In Dooley v. Cammell Laird & Co. Ltd.[14] a cable of a crane snapped and load fell onto the ground. The crane operator thought his fellow employees below would be injured and he suffered psychiatric injury. In Galt v. British Railways Board [15] the claimant suffered shock and consequent heart problems when the train he was driving nearly hit two men working by the lines. In both of these cases the courts felt it was right to make the defendants liable, thus throwing the claimant into a category of primary victim, with no reference to the control mechanisms, which had not yet been invented at that time.

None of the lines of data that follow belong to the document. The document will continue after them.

(** A successful [write_text] leaves, where the path leads, the regular
    file that holds the encoded text. *)
Lemma write_text_Return root d data enc root2 n :
  write_text codecs d data enc root = (root2, Return n) ->
  exists c b,
    codecs enc = Some c /\ encode c data = Some b /\
    extends root root2 /\ stat root2 d = Return (File b).
Proof.
  unfold write_text.
  destruct (os_open_w d root) as [root1 [q|e]] eqn:O; [|discriminate].
  destruct (os_open_w_Return _ _ _ _ O) as [R [-> W]].
  destruct (codecs enc) as [c|]; [|discriminate].
  destruct (encode c data) as [b|] eqn:E; [|discriminate].
  intros H. injection H as <- _. exists c, b.
  assert (R1 : replaceable (put root q (Some (File []))) q)
    by (right; exists []; eapply stat_walk_Found; eauto).
  split; [reflexivity|]. split; [assumption|]. split.
  - apply extends_put; [|apply fresh_File | assumption].
    apply extends_put; [apply extends_refl | apply fresh_File | assumption].
  - unfold stat, os_stat.
    rewrite (stat_walk_put_end _ q R1 (File b) d); eauto using fresh_File.
Qed.

Variable ALLOWED_PATHS : list Path.
Variable cwd : Path.

Lemma write_file_success root request root2 response :
  write_file ALLOWED_PATHS cwd codecs request root = (root2, Return response) ->
  exists d c b,
    normalize_path ALLOWED_PATHS cwd root (WriteFileRequest.path request) = Return d /\
    codecs (WriteFileRequest.encoding request) = Some c /\
    encode c (WriteFileRequest.content request) = Some b /\
    extends root root2 /\
    stat root2 d = Return (File b) /\
    WriteFileResponse.file_info response = info_of d (File b).
Proof.
  unfold write_file.
  destruct (normalize_path ALLOWED_PATHS cwd root (WriteFileRequest.path request))
    as [d|e] eqn:N; [|intros H; inversion H; discriminate].
  set (step := if WriteFileRequest.create_dirs request
               then mkdir (parent d) true true root else (root, Return tt)).
  assert (E1 : extends root (fst step)).
  { unfold step. destruct (WriteFileRequest.create_dirs request);
      [|apply extends_refl].
    destruct (mkdir (parent d) true true root) as [r1 m] eqn:M.
    eapply mkdir_rev_extends; exact M. }
  destruct step as [root1 [[]|e]]; simpl in E1; [|intros H; inversion H; discriminate].
  destruct (write_text codecs d (WriteFileRequest.content request)
              (WriteFileRequest.encoding request) root1) as [r2 [n|e]] eqn:Wt;
    [|intros H; inversion H; discriminate].
  destruct (write_text_Return _ _ _ _ _ _ Wt) as [c [b [Hc [He [E2 S2]]]]].
  intros H. injection H as <- H.
  exists d, c, b. repeat (split; [first [reflexivity | assumption]|]).
  split; [eapply extends_trans; eauto|]. split; [assumption|].
  cbv [bind try_except] in H. rewrite (get_file_info_of_stat _ _ _ S2) in H.
  now inversion H.
Qed.

End Writing.

Lemma universal_newlines_no_cr t :
  forallb (fun ch => negb (ch =? 13)%Z) t = true -> universal_newlines t = t.
Proof.
  induction t as [|ch t IH]; intros H; [reflexivity|]. simpl in *.
  apply andb_prop in H. destruct H as [H1 H2].
  destruct (ch =? 13)%Z; [discriminate|]. now rewrite IH.
Qed.

(** C6, as the code has it: after a successful [write_file], a
    [read_file] of the same path with the same encoding and a limit not
    below the size written returns the content written with the newline
    translation of text mode applied, every carriage return followed by
    a line feed and every other carriage return being read as one line
    feed; so it returns exactly the content written when that holds no
    carriage return.  The encoding is one whose decoder undoes its
    encoder. *)
Theorem write_then_read :
  forall ALLOWED_PATHS cwd codecs root wrequest root2 wresponse rrequest c,
    clean false root cwd = true ->
    write_file ALLOWED_PATHS cwd codecs wrequest root = (root2, Return wresponse) ->
    codecs (WriteFileRequest.encoding wrequest) = Some c ->
    lossless c ->
    ReadFileRequest.path rrequest = WriteFileRequest.path wrequest ->
    ReadFileRequest.encoding rrequest = WriteFileRequest.encoding wrequest ->
    (forall size,
       FileInfo.size (WriteFileResponse.file_info wresponse) = Some size ->
       (size <= ReadFileRequest.max_size rrequest)%Z) ->
    read_file ALLOWED_PATHS cwd codecs root2 rrequest =
      Return {| ReadFileResponse.content :=
                  universal_newlines (WriteFileRequest.content wrequest);
                ReadFileResponse.file_info := WriteFileResponse.file_info wresponse;
                ReadFileResponse.encoding := ReadFileRequest.encoding rrequest |} /\
    (forallb (fun ch => negb (ch =? 13)%Z) (WriteFileRequest.content wrequest) = true ->
     universal_newlines (WriteFileRequest.content wrequest) =
     WriteFileRequest.content wrequest).
Proof.
  intros roots cwd codecs root wreq root2 wresp rreq c C W Hc L Hp He Hs.
  split; [|apply universal_newlines_no_cr].
  destruct (write_file_success codecs roots cwd root wreq root2 wresp W)
    as [d [c' [b [N [Hc' [Hb [E [S I]]]]]]]].
  assert (c' = c) by congruence. subst c'.
  assert (N2 : normalize_path roots cwd root2 (ReadFileRequest.path rreq) = Return d).
  { rewrite Hp. apply (extends_normalize_path_stat _ _ _ _ _ _ E C N).
    intros f H. unfold stat in S. rewrite S in H. discriminate. }
  rewrite (read_file_of_stat roots cwd codecs root2 rreq d b N2 S).
  assert (Hsz : (Z.of_nat (List.length b) <= ReadFileRequest.max_size rreq)%Z)
    by (apply Hs; now rewrite I).
  destruct (Z.gtb_spec (Z.of_nat (List.length b)) (ReadFileRequest.max_size rreq));
    [lia|].
  rewrite He, Hc, (L _ _ Hb), I. reflexivity.
Qed.

(** ** Codecs whose decoder undoes their encoder *)

Lemma Z_of_byte_of_Z z : (0 <= z < 256)%Z -> Z_of_byte (byte_of_Z z) = z.
Proof.
  intros H. unfold Z_of_byte, byte_of_Z.
  destruct (Byte.of_N (Z.to_N z)) as [b|] eqn:E.
  - apply Byte.to_of_N in E. rewrite E. lia.
  - apply Byte.of_N_None_iff in E. lia.
Qed.

Lemma Z_of_byte_range b : (0 <= Z_of_byte b < 256)%Z.
Proof.
  unfold Z_of_byte. generalize (Byte.to_N_bounded b). lia.
Qed.

(** A codec that encodes one code point at a time and whose decoder
    reads back each encoded code point is lossless. *)
Lemma encode_with_lossless (f : Z -> option bytes) (dec : bytes -> option text) :
  dec [] = Some [] ->
  (forall c bs rest, f c = Some bs -> dec (bs ++ rest) = emit c (dec rest)) ->
  forall t b, encode_with f t = Some b -> dec b = Some t.
Proof.
  intros H0 H. induction t as [|c t IH]; intros b E; simpl in E.
  - now inversion E.
  - destruct (f c) as [bs|] eqn:F; [|discriminate].
    destruct (encode_with f t) as [b'|]; [|discriminate].
    inversion E; subst. rewrite (H _ _ _ F), (IH b' eq_refl). reflexivity.
Qed.

Lemma latin1_lossless : lossless latin1.
Proof.
  unfold lossless, latin1; simpl.
  apply (encode_with_lossless latin1_encode_char (fun b => Some (map Z_of_byte b)));
    [reflexivity|].
  intros c bs rest. unfold latin1_encode_char.
  destruct (Z.leb_spec 0 c); [|discriminate].
  destruct (Z.ltb_spec c 256); [|discriminate]. simpl.
  intros E; inversion E; subst. simpl. now rewrite Z_of_byte_of_Z by lia.
Qed.

Lemma ascii_lossless : lossless ascii.
Proof.
  unfold lossless, ascii; simpl.
  apply (encode_with_lossless ascii_encode_char ascii_decode); [reflexivity|].
  intros c bs rest. unfold ascii_encode_char.
  destruct (Z.leb_spec 0 c); [|discriminate].
  destruct (Z.ltb_spec c 128); [|discriminate]. simpl.
  intros E; inversion E; subst. simpl. rewrite Z_of_byte_of_Z by lia.
  destruct (Z.ltb_spec c 128); [|lia]. reflexivity.
Qed.

Lemma continuation_of z :
  (0 <= z < 64)%Z -> continuation (byte_of_Z (128 + z)) = Some z.
Proof.
  intros H. unfold continuation. rewrite Z_of_byte_of_Z by lia.
  destruct (Z.leb_spec 128 (128 + z)); [|lia].
  destruct (Z.ltb_spec (128 + z) 192); [|lia]. cbn [andb]. f_equal. lia.
Qed.

Lemma utf8_decode_1 b0 rest :
  (Z_of_byte b0 < 128)%Z ->
  utf8_decode (b0 :: rest) = emit (Z_of_byte b0) (utf8_decode rest).
Proof.
  intros H. simpl. destruct (Z.ltb_spec (Z_of_byte b0) 128); [|lia]. reflexivity.
Qed.

Lemma utf8_decode_2 b0 b1 z1 rest :
  (194 <= Z_of_byte b0 < 224)%Z ->
  continuation b1 = Some z1 ->
  utf8_decode (b0 :: b1 :: rest) =
  emit ((Z_of_byte b0 - 192) * 64 + z1)%Z (utf8_decode rest).
Proof.
  intros H C. simpl. rewrite C.
  destruct (Z.ltb_spec (Z_of_byte b0) 128); [lia|].
  destruct (Z.leb_spec 194 (Z_of_byte b0)); [|lia].
  destruct (Z.ltb_spec (Z_of_byte b0) 224); [|lia]. reflexivity.
Qed.

Lemma utf8_decode_3 b0 b1 b2 z1 z2 rest :
  (224 <= Z_of_byte b0 < 240)%Z ->
  continuation b1 = Some z1 ->
  continuation b2 = Some z2 ->
  let c := ((Z_of_byte b0 - 224) * 4096 + z1 * 64 + z2)%Z in
  (2048 <= c)%Z -> ~ (55296 <= c < 57344)%Z ->
  utf8_decode (b0 :: b1 :: b2 :: rest) = emit c (utf8_decode rest).
Proof.
  intros H C1 C2 c Hc Hs. simpl. rewrite C1, C2. fold c.
  destruct (Z.ltb_spec (Z_of_byte b0) 128); [lia|].
  destruct (Z.leb_spec 194 (Z_of_byte b0)); [|lia].
  destruct (Z.ltb_spec (Z_of_byte b0) 224); [lia|].
  destruct (Z.leb_spec 224 (Z_of_byte b0)); [|lia].
  destruct (Z.ltb_spec (Z_of_byte b0) 240); [|lia]. simpl.
  destruct (Z.leb_spec 2048 c); [|lia].
  destruct (Z.leb_spec 55296 c); destruct (Z.ltb_spec c 57344);
    simpl; try reflexivity; lia.
Qed.

Lemma utf8_decode_4 b0 b1 b2 b3 z1 z2 z3 rest :
  (240 <= Z_of_byte b0 < 245)%Z ->
  continuation b1 = Some z1 ->
  continuation b2 = Some z2 ->
  continuation b3 = Some z3 ->
  let c := ((Z_of_byte b0 - 240) * 262144 + z1 * 4096 + z2 * 64 + z3)%Z in
  (65536 <= c < 1114112)%Z ->
  utf8_decode (b0 :: b1 :: b2 :: b3 :: rest) = emit c (utf8_decode rest).
Proof.
  intros H C1 C2 C3 c Hc. simpl. rewrite C1, C2, C3. fold c.
  destruct (Z.ltb_spec (Z_of_byte b0) 128); [lia|].
  destruct (Z.leb_spec 194 (Z_of_byte b0)); [|lia].
  destruct (Z.ltb_spec (Z_of_byte b0) 224); [lia|].
  destruct (Z.leb_spec 224 (Z_of_byte b0)); [|lia].
  destruct (Z.ltb_spec (Z_of_byte b0) 240); [lia|].
  destruct (Z.leb_spec 240 (Z_of_byte b0)); [|lia].
  destruct (Z.ltb_spec (Z_of_byte b0) 245); [|lia]. simpl.
  destruct (Z.leb_spec 65536 c); [|lia].
  destruct (Z.ltb_spec c 1114112); [|lia]. reflexivity.
Qed.

Lemma Some_inj A (x y : A) : Some x = Some y -> x = y.
Proof. now intros H; inversion H. Qed.

Ltac decide_tests :=
  repeat match goal with
    | |- context [(?a <=? ?b)%Z] =>
        first [ rewrite (proj2 (Z.leb_le a b)) by lia
              | rewrite (proj2 (Z.leb_gt a b)) by lia ]
    | |- context [(?a <? ?b)%Z] =>
        first [ rewrite (proj2 (Z.ltb_lt a b)) by lia
              | rewrite (proj2 (Z.ltb_ge a b)) by lia ]
    end.

Lemma utf8_encode_char_1 c :
  (0 <= c < 128)%Z -> utf8_encode_char c = Some [byte_of_Z c].
Proof. intros H. unfold utf8_encode_char. now decide_tests. Qed.

Lemma utf8_encode_char_2 c :
  (128 <= c < 2048)%Z ->
  utf8_encode_char c =
  Some [byte_of_Z (192 + c / 64); byte_of_Z (128 + c mod 64)].
Proof. intros H. unfold utf8_encode_char. now decide_tests. Qed.

Lemma utf8_encode_char_3 c :
  (2048 <= c < 55296 \/ 57344 <= c < 65536)%Z ->
  utf8_encode_char c =
  Some [byte_of_Z (224 + c / 4096); byte_of_Z (128 + (c / 64) mod 64);
        byte_of_Z (128 + c mod 64)].
Proof.
  intros H. unfold utf8_encode_char. decide_tests. simpl andb. cbv iota.
  destruct H as [H|H]; now decide_tests.
Qed.

Lemma utf8_encode_char_4 c :
  (65536 <= c < 1114112)%Z ->
  utf8_encode_char c =
  Some [byte_of_Z (240 + c / 262144); byte_of_Z (128 + (c / 4096) mod 64);
        byte_of_Z (128 + (c / 64) mod 64); byte_of_Z (128 + c mod 64)].
Proof. intros H. unfold utf8_encode_char. now decide_tests. Qed.

Lemma utf8_encode_char_none c :
  (c < 0 \/ 55296 <= c < 57344 \/ 1114112 <= c)%Z -> utf8_encode_char c = None.
Proof.
  intros H. unfold utf8_encode_char.
  destruct H as [H|[H|H]]; now decide_tests.
Qed.

Lemma split_64 c : (c = c / 64 * 64 + c mod 64 /\ 0 <= c mod 64 < 64)%Z.
Proof.
  split; [|apply Z.mod_pos_bound; lia].
  rewrite (Z.div_mod c 64) at 1 by lia. lia.
Qed.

Using these authorities it is likely that the court will place John into the class of primary victim on the grounds he is a rescuer. There is an argument he was a policeman and under a duty to act thus an employee. In White v Chief Constable of the South Yorkshire Police[16] the claimants were police officers on duty during the Hillsborough football stadium disaster. They had assisted in removing the dead bodies and carrying the injured to safety as well as trying to resuscitate spectators. Their action was for Post-Traumatic Stress Disorder as a result of these experiences. They claimed both as employees and as professional rescuers. The House of Lords dismissed their appeal. The Claimants argument can be summed up in Lord Goff dissenting comment:

“What rescuer ever thinks of his own safety? It seems to me that it would be a very artificial and unnecessary control, to say a rescuer can only recover if he was in fact in physical danger. A danger to which he probably never gave thought, and which in the event might not cause physical injury.”

The claimants relied on the abovementioned authorities of Dooley;[17] Wiggs;[18] and Galt[19]. Lord Hoffman dismissed these authorities on the basis they were “ex tempore first instance judgments given on circuit.” For Lord Hoffman these decisions were regarded as cases raising questions of fact, namely whether psychiatric injury to the plaintiff was a foreseeable consequence of the defendant's negligent conduct. It was in accordance with the law (post Alcock) as it was thought to be at the time. For the House of Lords the claimant’s status as employees did not automatically convert them from secondary victims to primary victims. The ordinary criteria of nervous shock as set out in Alcock applied.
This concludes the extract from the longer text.